(* ===== verification/Prelude.v ===== *)
(** * TIG mining pool: verification library

    The program is a mining pool for TIG.  It reads TIG's blocks into snapshots
    ([tig-client], [pool-snapshot]), decides what to benchmark
    ([pool-decision], [pool-controller]), and carries each benchmark through
    TIG's protocol -- precommit, benchmark, proof, verification -- as a workflow
    kept in PostgreSQL ([pool-workflow]).  Two processes share that database:
    the controller decides and confirms, the gateway alone writes to TIG.
    Members and their workers reach a third, the member API ([pool-api]), and
    are known to the pool through [pool-identity].  Every
    write costs money or reputation, so the design rests on a few promises: a
    write is recorded before it is sent, at most one write per lane is
    unresolved, a lost answer closes the lane until it is reconciled, an
    accepted precommit is never repeated, and the number of unverified
    benchmarks never exceeds the configured limit.  The library models the
    reading of blocks, the decision rules, the controller, the whole of
    [pool-workflow] with the constraints of the tables it writes, the gateway
    from its start to the requests it sends, the member API's authentication and
    enrollment tickets, the configuration, the identity service and the
    migration job, and proves those promises.  It also models the stand-in for TIG
    the tests run against ([fake-tig]) and the prototype of the member protocol
    ([spike]): uploads, acceptance, proofs, its own gateway and driver.

    ** Files

    Sources are under [src/crates/] unless said otherwise.

    - [Prelude]: [Result] and [?], [for] loops with [?], machine integers with
      checked and saturating operations, shared list lemmas, tactics and hints.
    - [BTreeMap]: Rust's ordered map as a sorted association list.  [Text]: the
      string functions of the standard library.  [Json]: [serde_json::Value] as
      far as the sources read it.
    - [ReadPolicy], [ReadCache], [ReadClient]: [tig-client] -- [limits.rs],
      [cache.rs] and [lib.rs]: the reader's share of the rate budget, the
      response cache, one call with its retries.
    - [Snapshot], [SnapshotStore], [ActiveCache]: [pool-snapshot] -- assembling
      a snapshot of one block, keeping it, and the facts kept of active
      benchmarks.
    - [Domain]: [pool-domain] -- networks, trace ids, the challenge tie draw.
    - [Ratio], [Challenge], [Algorithm], [Bundles], [Source]: the files of
      [pool-decision/src] of the same names.
    - [Deadlines]: [pool-workflow/src/deadlines.rs].
    - [Store]: the tables of [src/migrations] the workflow crate writes.  A
      table is a finite map from its primary key to a row record; [db] is the
      record of the tables; each insert or update runs the table's checks, unique
      indexes, foreign keys and triggers and returns a [SqlError] if one refuses.
    - [Workflow], [Intent], [Lease], [Attempt], [Payload], [Acceptance],
      [Reconcile], [Restart]: the files of [pool-workflow/src] of the same
      names, one definition per function.  [Admission]: [decision.rs].
    - [Window], [Propose], [Bind], [Reconciler], [Ingest], [Decide], [Commit]:
      the files of [pool-controller/src] of the same names ([Commit]: also
      [stub.rs]).  [Controller]: [service.rs], the polling loop that composes
      them.  [Startup]: [main.rs] up to the loop.  [Config]: [pool-config].
    - [Rfc3339], [IdentityStore], [Identity]: [pool-identity] -- the timestamps
      of [lib.rs], the document store and signing strings ([store.rs],
      [keys.rs]), the service ([service.rs], [wire.rs]).  [IdentityHistory]: all
      its calls in any order, with any write failing.  [Wallet]: [wallet.rs], the
      signed login.
    - [MemberApi], [Account], [ApiAuth]: [pool-api] -- the error shape, the
      protocol document and the routes ([error.rs], [protocol.rs], [service.rs]),
      the enrollment tickets ([account.rs]), the authentication of signed
      requests ([auth.rs]).  [KeyFile]: the two files that load a secret,
      [pool-api/src/ticket_key.rs] and [tig-gateway/src/credential.rs].
    - [System]: the transactions of both processes as the labels of one step
      relation, the databases they can reach, and what holds in all of them.
    - [Readiness], [WriteGate], [PostLane], [Claim], [Transmit]: the files of
      [tig-gateway/src] of the same names ([PostLane]: [lane.rs] and
      [write_policy.rs]) -- the nine checks that enable writing, the gate that
      holds their verdict, the pacing of writes, the judgement on one claimed
      intent, one HTTP write.
    - [Gateway]: [tig-gateway/src/drive.rs], the handling of one intent as
      statements of a session; any number of sessions, and any transaction of
      [System], interleave.  [Sends]: the invariant of those worlds and what it
      says about the requests that left for TIG.  [Drive]: the rest of
      [drive.rs], [run_once] and [run_once_benchmarks] as functions, each of which
      is shown to be a run of [Gateway]'s steps.
    - [Evidence]: [evidence.rs], the observations the gate judges.
      [GatewayService]: [service.rs], the start and the loop.
    - [Admin]: [pool-admin/src/main.rs], the migration job.
    - [FakeTig]: [fake-tig/src/lib.rs], the chain the stand-in plays, the
      documents it serves and its routes.
    - [Merkle]: [spike/src/member.rs] -- output records, leaf hashes, the tree and
      its branches.  [Package]: the rest of it, the package a member builds, and
      [active.rs], what the pool builds from an accepted one.
    - [Upload]: [spike/src/pool.rs], uploads, acceptance and slots on a disk whose
      writes may fail.  [UploadHistory]: all its calls in any order.
      [Authed]: [authed.rs], the signed calls over [Upload] and [Identity].
    - [SpikeGateway]: [spike/src/lib.rs], the prototype's gateway and its ledger.
      [SpikeHistory]: all its calls in any order, with any write failing.
      [SpikeTrust]: [trust.rs].  [SpikeActive]: [bin/spike_active.rs], the driver.

    ** How the code is read

    A function of the source that runs SQL is a function from the database to a
    [result] of its answer and the next database.  One PostgreSQL transaction
    is one step: an error leaves the database as it was.  The statements of a
    function that does not open a transaction are separate steps, so where
    another process may run in between the definition takes one database per
    statement ([expire_if_due], the evidence recordings), and [System] lets
    every step start from what was committed last.  Generated values -- row
    ids, the clock, random bytes -- are arguments.  So are SHA-256, the JSON
    printer and the database's text order, which the theorems leave arbitrary
    or constrain to be a total preorder where a newest row is looked for.
    Integers keep their width wherever the code checks, saturates or could
    overflow; block heights in the tables are unbounded [Z], since no statement
    computes with them beyond a successor.

    The identity service keeps documents in files under a writer lock: a call is
    a function in a state monad over the documents, the audit ledger and the
    outcomes the next writes will have (done, failed before the rename, failed
    after it); what a failing call has written stays written.  Any document may
    also fail to read, at any time and for as long as it will, and the call that
    reads it is refused.  A polling loop
    takes the answers of the network and the generated values of each round as a
    list; for the loops of [SpikeActive], which end when their time is up,
    [waiting_ends] says how long a list is enough.  The disks of [Upload] and
    [SpikeGateway] are treated alike, with a torn line and a torn record among the
    ways a write can end; times and byte offsets there stay below [2 ^ 64].  The
    calls on [Upload]'s disk run one at a time, with the removal of accepted objects
    by the retention rule, and files becoming unreadable or readable again, between
    them: the prototype takes no lock, and two requests interleaved inside a call
    are not covered.  Waits of the read client are given by when the thing waited
    for would become ready; the wait for a token runs the shared bucket's own loop,
    which computes in IEEE doubles, against whatever other readers do to it.

    Loops are structural folds, with one exception: Euclid's loop in [Ratio] is
    run with fuel [2 * 128 + 1], which is enough for any two 128-bit numbers
    because a remainder halves every two rounds; [Ratio] proves it equal to
    [Z.gcd].

    ** What is proved

    - The decision rules implement their specifications over exact rationals:
      [select_challenge_refines], [select_algorithm_by_adoption],
      [select_algorithm_track_rates], [select_source_refines],
      [size_bundles_least_aligned]; they return on every input of ordinary size
      ([select_challenge_total], [select_algorithm_total]) and fail only as
      documented ([size_bundles_errors], [ratio_overflow_exact]).
    - The lifecycle: [transitions_follow_lifecycle], [one_winner_per_revision],
      [terminal_is_final], [confirm_precommit_exactly]; the deadline sweep in
      [standing_bands], [expire_if_due_safe], [expire_if_due_live].
    - The write ledger: [create_intent_idempotent], [settle_is_final],
      [begin_iff_lane_free], [ambiguity_closes_the_lane],
      [reconcile_reopens_the_lane], [outcomes_recorded_once], and leases in
      [claim_exactly_when_free].
    - Admission, evidence and payloads: [admission_gated], [admission_live],
      [admission_rebuilds_and_retries], [evidence_is_immutable],
      [payload_roundtrip], [commitment_matches_iff].
    - Recovery: [reconcile_exact] and [own_precommit_never_absent] for a lost
      precommit, [restart_sound] and [restart_catches_up] after a crash,
      [block_gaps_recorded] for missed blocks.
    - The gateway's write path: [evaluate_exact] for the nine checks,
      [permits_counted_and_cleared] and [first_cause_blocks_new_writes] for the
      gate, [slots_paced] for the lane, [precommit_sent_exactly] and
      [commitment_sent_exactly] for the decision to send,
      [reply_reading_exact] for the answer, [found_write_reopens_the_lane] for
      a lost one.
    - The whole system, over every interleaving of transactions:
      [reachable_is_safe], [history_is_kept] (snapshots included), [fenced_out_for_good],
      [accepted_precommit_never_repeated]; and over every interleaving of
      gateways with them: [every_request_on_record] and
      [one_precommit_takes_effect], that of all precommits ever sent for a
      workflow at most one can have taken effect.  The latter two assume that
      attempts are begun by gateway sessions only and always under a lease, as
      in the code ([begin] without a fence has no caller outside tests).
    - The gateway process: a pass is a run of that model ([pass_is_a_run]), so a
      gateway's passes send at most one precommit that can take effect
      ([passes_send_one_precommit]); a pass returns its permits and sends nothing
      past a closed gate ([pass_leaves_the_gate]); the gate opens for exactly the
      deployments that show what it asks for ([gate_opens_exactly], with
      [lossless_fixture_exact] and [canonical_fixture_exact] for the fixtures),
      and a gateway that serves has passed it and serves safely from whatever
      database earlier starts left ([serving_gateway_is_safe]) under an owner no other start has
      ([lease_owner_names_the_start]).
    - The member API: a signed request is accepted exactly when it should be
      ([signed_request_exact]), its id names it for good
      ([request_id_names_one_request]), a revoked credential is refused from then
      on ([revoked_credential_is_refused]); a signed login buys one ticket
      ([login_buys_one_ticket], [ticket_granted_exact],
      [issuing_is_all_or_nothing], [wallet_is_the_account]), says what it is for
      ([login_text_names_its_login]) and when it ends
      ([expiry_has_one_spelling]); every failure has the protocol's shape
      ([every_failure_is_shaped]); secrets are loaded exactly from files that keep
      them ([ticket_key_exact], [api_key_exact]).
    - Migrations: [dry_run_exact], [migrated_once].
    - Reading blocks: [snapshot_is_of_one_block], [persisted_before_decided],
      [coverage_is_exact], [warm_up_completes], [window_exact]; the client keeps
      its promises to TIG and to its caller in [read_budget_is_divided],
      [cache_serves_only_live], [call_ends_in_time].
    - The controller: a proposal can be submitted and stands on the snapshot
      ([proposal_is_constructible], [draw_is_on_record], [pass_errors]); what is
      decided is what was proposed ([decision_is_faithful],
      [usable_block_is_decided]); no height is lost ([no_height_lost]); binding
      and deadlines follow the evidence ([binding_exact],
      [deadlines_spare_the_unresolved]); over any run of polls, nothing is
      admitted from a block that was not reconciled
      ([admission_follows_reconciliation]), every poll is a run of [System]'s
      transactions ([polls_are_a_run]) and the loop survives what a poll meets
      ([polling_goes_on]).
    - Configuration: [validation_exact], [database_url_roundtrip],
      [digest_covers_player_and_offer], [started_controller_is_fit].
    - Identities, through every history of calls and failed writes:
      [authentication_exact], [request_id_is_spent], [ticket_is_spent],
      [answers_are_repeated], [records_are_permanent],
      [security_revocation_stands], [benchmark_has_one_assignment],
      [interrupted_enrollment_completes]; [path_is_its_name] and
      [issued_identifiers_are_valid] for the names of documents,
      [civil_is_the_calendar] for the dates it prints.

    - The stand-in for TIG shows a precommit it took, and the pool's search finds it
      even when the answer was lost ([lost_precommit_is_found]).
    - The prototype: a Merkle branch leads to the root from one leaf only
      ([proof_binds_the_leaf]); acknowledged bytes are kept, an accepted package is
      published whole and finalizing can be retried
      ([acknowledged_bytes_are_kept], [accepted_is_published],
      [finalize_can_be_retried]); work so accepted is taken by the stand-in, its
      commitment and the proof of any sample ([accepted_package_answers_every_sample],
      [accepted_work_is_taken]), and is deleted only when active
      ([retention_deletes_the_active_only]); an upload has one worker and one receipt
      ([only_the_owner_uploads], [upload_has_one_worker], [member_receipt_is_final]).
      Its gateway serializes precommits, records before it sends and confirms what
      TIG shows ([lane_is_serialized], [requests_are_on_record],
      [reconcile_confirms_what_tig_shows], [confirmed_write_is_final]); its breaker
      stays open ([open_breaker_is_final]); its driver sends only what it should and
      spaces it ([every_request_has_its_source], [posts_are_spaced]).

    ** What is not modelled

    Network transport, logging and argument parsing ([main.rs] of the services,
    [pool-telemetry]), the test helpers ([pool-test-support]) and the prototype's
    other command-line tools ([spike_member], [spike_pool], [spike_gateway]) are
    I/O around what is modelled.  A
    reply to a request, the pinned document and the parsed JSON are arguments.
    Hashes, signatures, base64, TOML and URL parsing are third-party code and
    parameters.  Of the member tables only what the modelled statements touch is
    there. *)
From stdpp Require Export base strings list list_numbers numbers sorting option gmap.
From Stdlib Require Export ZArith Lia.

▶ **Description of the task**
All that should be written out is the stretch of lines above between the one holding "[payload_roundtrip], [commitment_matches_iff]." and the one holding "attempts are begun", inclusive, exactly as given.

▶ **Expected answer**
      [payload_roundtrip], [commitment_matches_iff].
    - Recovery: [reconcile_exact] and [own_precommit_never_absent] for a lost
      precommit, [restart_sound] and [restart_catches_up] after a crash,
      [block_gaps_recorded] for missed blocks.
    - The gateway's write path: [evaluate_exact] for the nine checks,
      [permits_counted_and_cleared] and [first_cause_blocks_new_writes] for the
      gate, [slots_paced] for the lane, [precommit_sent_exactly] and
      [commitment_sent_exactly] for the decision to send,
      [reply_reading_exact] for the answer, [found_write_reopens_the_lane] for
      a lost one.
    - The whole system, over every interleaving of transactions:
      [reachable_is_safe], [history_is_kept] (snapshots included), [fenced_out_for_good],
      [accepted_precommit_never_repeated]; and over every interleaving of
      gateways with them: [every_request_on_record] and
      [one_precommit_takes_effect], that of all precommits ever sent for a
      workflow at most one can have taken effect.  The latter two assume that
      attempts are begun by gateway sessions only and always under a lease, as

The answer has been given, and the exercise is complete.